Dan: What about the notion that was recently advanced by The New Yorker that we are just characters in an advanced simulation that is currently breaking down? Can you prove that’s not true?
Mark: That’s actually a prevalent idea in Silicon Valley, and it’s something that transhumanists talk about. I don’t know how deeply they believe it, but it’s consistent with their worldview. I’m straining to remember my undergraduate philosophy, but didn’t Descartes say something quite similar?
Dan: You tell me. Your undergraduate philosophy is stronger than mine.
Mark: I’m gonna go with he did. Schopenhauer talks about it as well I think, the veil of maya and how what we see is just this screen of delusion, and behind that is the real reality.

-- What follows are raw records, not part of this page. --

Definition with_deadline (deadline : option time) (o : Operation) : Operation :=
  {| op_ID := op_ID o; op_OperationType := op_OperationType o; op_Status := op_Status o;
     op_ReleaseDefinitionID := op_ReleaseDefinitionID o; op_IdempotencyKey := op_IdempotencyKey o;
     op_IdempotencyScope := op_IdempotencyScope o; op_RequestHash := op_RequestHash o; op_StateVersion := op_StateVersion o;
     op_BundleID := op_BundleID o; op_BundleChartRef := op_BundleChartRef o; op_BundleChartDigest := op_BundleChartDigest o;
     op_ImageRefsJSON := op_ImageRefsJSON o; op_ImageDigestsJSON := op_ImageDigestsJSON o;
     op_PolicyVersion := op_PolicyVersion o; op_ValuesRevisionID := op_ValuesRevisionID o;
     op_ExpectedRevision := op_ExpectedRevision o; op_TargetRevision := op_TargetRevision o;
     op_TargetOperationID := op_TargetOperationID o; op_ValuesPatch := op_ValuesPatch o; op_PatchDigest := op_PatchDigest o;
     op_EffectiveValuesDigest := op_EffectiveValuesDigest o; op_Reason := op_Reason o; op_Actor := op_Actor o;
     op_LastError := op_LastError o; op_CreatedAt := op_CreatedAt o; op_UpdatedAt := op_UpdatedAt o;
     op_Deadline := deadline; op_TerminalAt := op_TerminalAt o; op_EffectStatus := op_EffectStatus o |}.
(** At second 1000: one operation past its deadline, one whose cancellation is
    stale since second 100, one still in time. *)
Definition restart_db : DB :=
  db_with_ops [with_deadline (Some (900 * nsec)) (sample_op "late" "d1" "k1" OperationInstall StatusRunning 3);
               sample_op "stuck" "d2" "k2" OperationInstall StatusCancelling 5;
               with_deadline (Some (990 * nsec)) (sample_op "fine" "d3" "k3" OperationInstall StatusQueued 2)].
Lemma RecoverNonTerminal_exact_witness :
  ∃ w' late stuck fine, RecoverNonTerminal DefaultRecoverOptions (sample_world restart_db) = (Ok 2, w') ∧
    db_operations (w_db w') !! "late" = Some late ∧ op_Status late = StatusTimeout ∧
    op_LastError late = "deadline exceeded: 0001-01-01T00:15:00Z" ∧
    db_operations (w_db w') !! "stuck" = Some stuck ∧ op_Status stuck = StatusFailed ∧
    db_operations (w_db w') !! "fine" = Some fine ∧ op_StateVersion fine = 2.
Proof.
  destruct (RecoverNonTerminal_exact DefaultRecoverOptions (sample_world restart_db)) as (w' & E & _ & _ & H).
  { apply sample_able; [apply sample_env; [done|done|by intros []]|]. intros id o Ho. unfold restart_db, db_with_ops in Ho. simpl in Ho.
    repeat (apply lookup_insert_Some in Ho as [[<- <-]|[_ Ho]]; [done|]). by rewrite lookup_empty in Ho. }
  assert (Hc : stale_count DefaultRecoverOptions (1000 * nsec) (non_terminal_list restart_db) = 2%nat) by (vm_compute; reflexivity).
  change (RecoverNonTerminal DefaultRecoverOptions (sample_world restart_db)
    = (Ok (Z.of_nat (stale_count DefaultRecoverOptions (1000 * nsec) (non_terminal_list restart_db))), w')) in E. rewrite Hc in E.
  destruct (H "late"%string _ eq_refl) as (late & Hlate & [n1 ->]).
  destruct (H "stuck"%string _ eq_refl) as (stuck & Hstuck & [n2 ->]).
  destruct (H "fine"%string _ eq_refl) as (fine & Hfine & ->).
  eexists w', _, _, _. split; [exact E|]. split; [exact Hlate|]. split; [reflexivity|]. split; [vm_compute; reflexivity|].
  split; [exact Hstuck|]. split; [reflexivity|]. split; [exact Hfine|reflexivity].
Defined.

It comes back to Plato as well. It’s a really old idea; it just keeps getting reconfigured. Maybe it has to do with extreme over-identification with software and with machines, and maybe having seen The Matrix one too many times? Some Silicon Valley billionaire is really taken by this idea that we live in a simulation, and has employed a group of programmers to try and break us out of it.
“Is there room for art in a future of superbrains exploring the universe, or is that the frivolity that gets eliminated when our processing power gets accelerated to supercomputer speeds?”
Dan: The title of the book, [To Be a Machine], comes from somewhere a bit unexpected: a quote from Andy Warhol. He talks about how he wants his art to be seen as though it is coming from a machine. But your book did make me wonder, is there room for art in a future of superbrains exploring the universe, or is that the frivolity that gets eliminated when our processing power gets accelerated to supercomputer speeds?
Mark: Maybe I’m revealing my essential modernism here, but I feel there’s something primitive about art in a really good way. There’s something about art that is based in not understanding, in being confused in the world, being frustrated by the world. And I don’t think there is a place for that in this vision of the future. There’s [no] place for confusion and frustration. The idea is that we transcend all that. There will be no need for art, for religion, for stories, any of these things.
I’m sure there are lots of other ways of thinking about that and there are, as you’re probably aware, AI algorithms that are trained to make images and music. Have you heard any of these?
Dan: Yeah, they’re bad.
Mark: It’s the cheesiest, radio jingle level of music writing. It’s an uncanny parodic reflection of us at our worst.
Dan: It’s like the art that Komar and Melamid made based on surveys of what people like in art.
Mark: That’s what’s really creepy and uncanny about it. There was a musical that was written entirely by an artificial intelligence algorithm that I think performed in the West End in London. It was universally pretty appalling. That’s not to say that art could never be made by a machine, but why would you want art to be made by a machine?
Dan: And once you’ve achieved the singularity and you are just a theory exploring the universe, like you’re going to waste time listening to a symphony? No way.